(Stored data entries)
____

(** * pdf_tool_mcp_server: the page-range extraction tool

    A shallow embedding of [src/pdf_tool/pdf_tool_mcp_server.py]:
    the [PDFSplitParams] model with its two field validators and the
    tool function [open_and_split_pdf].

    The tool is a sequence of calls into its surroundings (the logger,
    [os.path.exists], pypdf's reader and writer, [pathlib], [open]).
    These are embedded as computations in a state-and-exception monad
    over a [World] that holds the file system, the faults the codec
    and the operating system may raise, and the trace of calls made so
    far, so that statements such as "no file was touched" are
    statements about the trace.

    Whatever can raise in the source can raise here, the formatting
    of an [int] included: the interpreter refuses to turn an [int] of
    more than 4300 digits into a string, and the tool formats its two
    page numbers in a log line that stands between its two [try]
    blocks. *)

From Stdlib Require Import ZArith Ascii String DecimalString DecimalFacts DecimalPos.
From stdpp Require Import gmap strings list.

Local Open Scope Z_scope.

(** ** Python strings

    A [str] is embedded as a [string]; its characters stand for the
    code points 0..255. *)

Module Py.

Definition nl : string := String "010" EmptyString.

(** [str.isspace] on one character, for the code points below 256:
    TAB, LF, VT, FF, CR, FS, GS, RS, US, SPACE, NEL and NBSP. *)
Definition isspace (c : ascii) : bool :=
  let n := N_of_ascii c in
  ((9 <=? n) && (n <=? 13) || (28 <=? n) && (n <=? 32)
   || (n =? 133) || (n =? 160))%N.

(** [s.lstrip()] *)
Fixpoint lstrip (s : string) : string :=
  match s with
  | EmptyString => EmptyString
  | String c s' => if isspace c then lstrip s' else s
  end.

(** [s.rstrip()]: a character is kept when it is not white space or
    when something is kept after it. *)
Fixpoint rstrip (s : string) : string :=
  match s with
  | EmptyString => EmptyString
  | String c s' =>
      match rstrip s' with
      | EmptyString => if isspace c then EmptyString else String c EmptyString
      | r => String c r
      end
  end.

(** [s.strip()] *)
Definition strip (s : string) : string := rstrip (lstrip s).

(** Truth value of a string: [bool(s)]. *)
Definition truthy (s : string) : bool :=
  match s with EmptyString => false | _ => true end.

(** The decimal form of an [int]: what [str(n)] and [f"{n}"] give
    when they give a string (see [format_int] below). *)
Definition str_int (n : Z) : string := NilZero.string_of_int (Z.to_int n).

(** [sys.int_max_str_digits], at its default. *)
Definition int_max_str_digits : nat := 4300.

(** The interpreter converts [n] to a string: [n] has at most
    [int_max_str_digits] decimal digits, the sign not counted. *)
Definition renders (n : Z) : bool :=
  (String.length (str_int (Z.abs n)) <=? int_max_str_digits)%nat.

(** [sys.maxsize] on a 64-bit host *)
Definition maxsize : Z := 2 ^ 63 - 1.

(** [sep.join(parts)] *)
Definition join (sep : string) (parts : list string) : string :=
  String.concat sep parts.

(** [s.startswith(p)] *)
Definition startswith (p s : string) : bool := String.prefix p s.

(** [range(a, b)] *)
Definition range (a b : Z) : list Z :=
  map (fun k => a + Z.of_nat k) (seq 0 (Z.to_nat (b - a))).

End Py.

(** ** pathlib

    The part of [pathlib] the tool uses, for a POSIX host
    ([PurePosixPath]): a path object keeps the string it was made from
    and is parsed into a root and a list of names.  The suffix of a
    name is taken as CPython does up to 3.13, where a name that ends
    in a dot has none. *)

Module pathlib.

Record Path := mkPath { raw : string }.

(** [s.split("/")] *)
Fixpoint split_sep (s : string) : list string :=
  match s with
  | EmptyString => [EmptyString]
  | String c s' =>
      match split_sep s' with
      | [] => [String c EmptyString]
      | w :: ws =>
          if Ascii.eqb c "/" then EmptyString :: w :: ws
          else String c w :: ws
      end
  end.

(** [posixpath.splitroot], without the drive, which is always empty *)
Definition splitroot (p : string) : string * string :=
  match p with
  | String "/" (String "/" (String "/" r)) => ("/", String "/" (String "/" r))
  | String "/" (String "/" r) => ("//", r)
  | String "/" r => ("/", r)
  | _ => ("", p)
  end.

(** [PurePath._parse_path] *)
Definition parse_path (p : string) : string * list string :=
  if negb (Py.truthy p) then ("", [])
  else
    let '(root, rel) := splitroot p in
    (root,
     filter (fun x => Py.truthy x = true /\ x <> ".") (split_sep rel)).

Definition root (p : Path) : string := fst (parse_path (raw p)).
Definition tail (p : Path) : list string := snd (parse_path (raw p)).

(** [PurePath._format_parsed_parts] *)
Definition format_parsed_parts (root : string) (tail : list string) : string :=
  root +:+ Py.join "/" tail.

(** [str(p)] and [os.fspath(p)] *)
Definition str (p : Path) : string :=
  let s := format_parsed_parts (root p) (tail p) in
  if Py.truthy s then s else ".".

(** [p.name] *)
Definition name (p : Path) : string := List.last (tail p) "".

(** [s.rfind(c)], [None] for -1 *)
Fixpoint rfind (c : ascii) (s : string) : option nat :=
  match s with
  | EmptyString => None
  | String a s' =>
      match rfind c s' with
      | Some i => Some (S i)
      | None => if Ascii.eqb a c then Some 0%nat else None
      end
  end.

(** the test [0 < i < len(name) - 1] on the last dot of a name *)
Definition suffix_at (nm : string) : option nat :=
  match rfind "." nm with
  | Some i =>
      if Nat.ltb 0 i && Nat.ltb (S i) (String.length nm) then Some i else None
  | None => None
  end.

(** [p.suffix] *)
Definition suffix (p : Path) : string :=
  let nm := name p in
  match suffix_at nm with
  | Some i => String.substring i (String.length nm - i) nm
  | None => ""
  end.

(** [p.stem] *)
Definition stem (p : Path) : string :=
  let nm := name p in
  match suffix_at nm with
  | Some i => String.substring 0 i nm
  | None => nm
  end.

(** [p.parent] *)
Definition parent (p : Path) : Path :=
  match tail p with
  | [] => p
  | t => mkPath (format_parsed_parts (root p) (removelast t))
  end.

(** [posixpath.join(a, b)] *)
Definition posix_join (a b : string) : string :=
  if Py.startswith "/" b then b
  else if negb (Py.truthy a) || Py.startswith "/" (String.rev a)
       then a +:+ b
       else a +:+ "/" +:+ b.

(** [p / q] for two path objects *)
Definition truediv (p q : Path) : Path := mkPath (posix_join (raw p) (raw q)).

End pathlib.

(** ** Exceptions

    Every failure the tool can meet is an instance of [Exception]; what
    the tool reads from it is [str(e)]. *)

Record exn := Exception { exn_class : string; exn_str : string }.

Inductive outcome (A : Type) : Type :=
| Ok (a : A)
| Raise (e : exn).
Arguments Ok {A} a.
Arguments Raise {A} e.

(** What the interpreter raises when asked for the decimal form of an
    [int] of more than [sys.int_max_str_digits] digits. *)
Definition digits_error : exn :=
  Exception "ValueError"
    "Exceeds the limit (4300 digits) for integer string conversion; use sys.set_int_max_str_digits() to increase the limit".

(** [str(n)] and [f"{n}"] for an [int] *)
Definition format_int (n : Z) : outcome string :=
  if Py.renders n then Ok (Py.str_int n) else Raise digits_error.

(** ** The PDF codec (pypdf), as far as the tool looks at it *)

Module pypdf.

(** A page: what [page.extract_text()] yields, and the fault, if
    any, that [PdfWriter.add_page] raises on it. *)
Record PageObject := mkPage {
  extract_text : outcome string;
  add_page_fault : option exn
}.

(** An opened reader: [reader.pages.__len__()] and [reader.pages[i]]. *)
Record PdfReader := mkReader {
  pages_dunder_len : outcome Z;
  pages_getitem : Z -> outcome PageObject
}.

(** [len(reader.pages)]: the builtin [len] takes from [__len__] an
    [int] that is not negative and fits an index. *)
Definition pages_len (reader : PdfReader) : outcome Z :=
  match pages_dunder_len reader with
  | Ok n =>
      if n <? 0
      then Raise (Exception "ValueError" "__len__() should return >= 0")
      else if Py.maxsize <? n
           then Raise (Exception "OverflowError"
                         "cannot fit 'int' into an index-sized integer")
           else Ok n
  | Raise e => Raise e
  end.

(** [l[i]] on a Python sequence, negative indices counting from the end *)
Definition list_getitem (l : list PageObject) (i : Z) : outcome PageObject :=
  let n := Z.of_nat (length l) in
  let j := if i <? 0 then i + n else i in
  if (0 <=? j) && (j <? n) then
    match l !! Z.to_nat j with
    | Some p => Ok p
    | None => Raise (Exception "IndexError" "sequence index out of range")
    end
  else Raise (Exception "IndexError" "sequence index out of range").

(** The reader of a well-formed document with the given pages. *)
Definition reader_of (l : list PageObject) : PdfReader :=
  mkReader (Ok (Z.of_nat (length l))) (list_getitem l).

End pypdf.

(** ** pydantic's report of a failed validation *)

Inductive error_type :=
| greater_than_equal (ge : Z)       (* a [Field(ge=...)] constraint *)
| value_error (msg : string).       (* [ValueError(msg)] from a field validator *)

Record ErrorDetails := mkError { loc : string; type : error_type }.

(** A validated field value, as kept in [info.data]. *)
Inductive value := VStr (s : string) | VInt (n : Z) | VBool (b : bool).

(** ** The world outside the tool

    A file is known by the path string under which the tool passes it
    to [os.path.exists], [PdfReader] or [open].  That two strings may
    name one file (another spelling of the path, a link) is not part
    of the model: what a run does to a file is stated for the string
    the run uses. *)

Inductive event :=
| Log (level msg : string)          (* logger.info / logger.error *)
| PathExists (path : string)        (* os.path.exists(path) *)
| ReaderOpen (path : string)        (* PdfReader(path) *)
| ReaderClose                       (* PdfReader.__exit__ *)
| PagesLen                          (* len(reader.pages) *)
| PagesGetitem (i : Z)              (* reader.pages[i] *)
| AddPage                           (* writer.add_page(page) *)
| ExtractText                       (* page.extract_text() *)
| OpenWb (path : string)            (* open(path, "wb") *)
| WriterWrite (path : string)       (* writer.write(f) *)
| FileClose (path : string).        (* leaving [with open(...) as f] *)

Record World := mkWorld {
  (** [str(e)] of a pydantic [ValidationError] with these errors *)
  validation_error_str : list ErrorDetails -> string;
  (** the files that exist, each with what [PdfReader] makes of it *)
  fs : gmap string (outcome pypdf.PdfReader);
  (** the fault [open(path, "wb")] raises, if any *)
  open_wb_fault : string -> option exn;
  (** the fault [writer.write(f)] raises on these pages, if any *)
  write_fault : list pypdf.PageObject -> option exn;
  (** what [PdfReader] makes of the file that such a failed write
      leaves behind *)
  write_leftover : list pypdf.PageObject -> outcome pypdf.PdfReader;
  (** the calls made so far, oldest first *)
  trace : list event
}.

(** ** The monad of the tool: state and exceptions *)

Definition M (A : Type) : Type := World -> outcome A * World.

Definition ret {A} (a : A) : M A := fun w => (Ok a, w).

Definition bind {A B} (m : M A) (k : A -> M B) : M B :=
  fun w =>
    match m w with
    | (Ok a, w') => k a w'
    | (Raise e, w') => (Raise e, w')
    end.

Definition raise {A} (e : exn) : M A := fun w => (Raise e, w).

(** [try: m  except Exception as e: h e] *)
Definition try_except {A} (m : M A) (h : exn -> M A) : M A :=
  fun w =>
    match m w with
    | (Ok a, w') => (Ok a, w')
    | (Raise e, w') => h e w'
    end.

(** [try: m  finally: f] *)
Definition try_finally {A} (m : M A) (f : M unit) : M A :=
  fun w =>
    match m w with
    | (r, w') =>
        match f w' with
        | (Ok _, w'') => (r, w'')
        | (Raise e, w'') => (Raise e, w'')
        end
    end.

#[global] Instance M_ret : MRet M := @ret.
#[global] Instance M_bind : MBind M := fun A B k m => bind m k.

(** The world after some more calls. *)
Definition add_events (evs : list event) (w : World) : World :=
  mkWorld (validation_error_str w) (fs w) (open_wb_fault w) (write_fault w)
          (write_leftover w) (trace w ++ evs).

(** The world after a file was created or replaced. *)
Definition put_file (path : string) (f : outcome pypdf.PdfReader) (w : World) : World :=
  mkWorld (validation_error_str w) (<[path := f]> (fs w)) (open_wb_fault w)
          (write_fault w) (write_leftover w) (trace w).

Definition emit (e : event) : M unit := fun w => (Ok tt, add_events [e] w).

Definition set_file (path : string) (f : outcome pypdf.PdfReader) : M unit :=
  fun w => (Ok tt, put_file path f w).

Definition lift_outcome {A} (r : outcome A) : M A := fun w => (r, w).

Definition gets {A} (f : World -> A) : M A := fun w => (Ok (f w), w).

Definition fault (o : option exn) : M unit :=
  match o with Some e => raise e | None => ret tt end.

(** ** The calls into the surroundings *)

Definition logger_error (msg : string) : M unit := emit (Log "ERROR" msg).
Definition logger_info (msg : string) : M unit := emit (Log "INFO" msg).

(** [os.path.exists(path)] *)
Definition os_path_exists (path : string) : M bool :=
  emit (PathExists path);;
  gets (fun w => bool_decide (is_Some (fs w !! path))).

(** [PdfReader(path)] *)
Definition PdfReader (path : string) : M pypdf.PdfReader :=
  emit (ReaderOpen path);;
  entry ← gets (fun w => fs w !! path);
  match entry with
  | Some r => lift_outcome r
  | None =>
      raise (Exception "FileNotFoundError"
               ("[Errno 2] No such file or directory: '" +:+ path +:+ "'"))
  end.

____

Activity: Above are the records; repeat exactly the lines from the one holding "else if Py.maxsize <? n" down to the one holding "field validator *)", end lines included.

Response to this task:
      else if Py.maxsize <? n
           then Raise (Exception "OverflowError"
                         "cannot fit 'int' into an index-sized integer")
           else Ok n
  | Raise e => Raise e
  end.

(** [l[i]] on a Python sequence, negative indices counting from the end *)
Definition list_getitem (l : list PageObject) (i : Z) : outcome PageObject :=
  let n := Z.of_nat (length l) in
  let j := if i <? 0 then i + n else i in
  if (0 <=? j) && (j <? n) then
    match l !! Z.to_nat j with
    | Some p => Ok p
    | None => Raise (Exception "IndexError" "sequence index out of range")
    end
  else Raise (Exception "IndexError" "sequence index out of range").

(** The reader of a well-formed document with the given pages. *)
Definition reader_of (l : list PageObject) : PdfReader :=
  mkReader (Ok (Z.of_nat (length l))) (list_getitem l).

End pypdf.

(** ** pydantic's report of a failed validation *)

Inductive error_type :=
| greater_than_equal (ge : Z)       (* a [Field(ge=...)] constraint *)
| value_error (msg : string).       (* [ValueError(msg)] from a field validator *)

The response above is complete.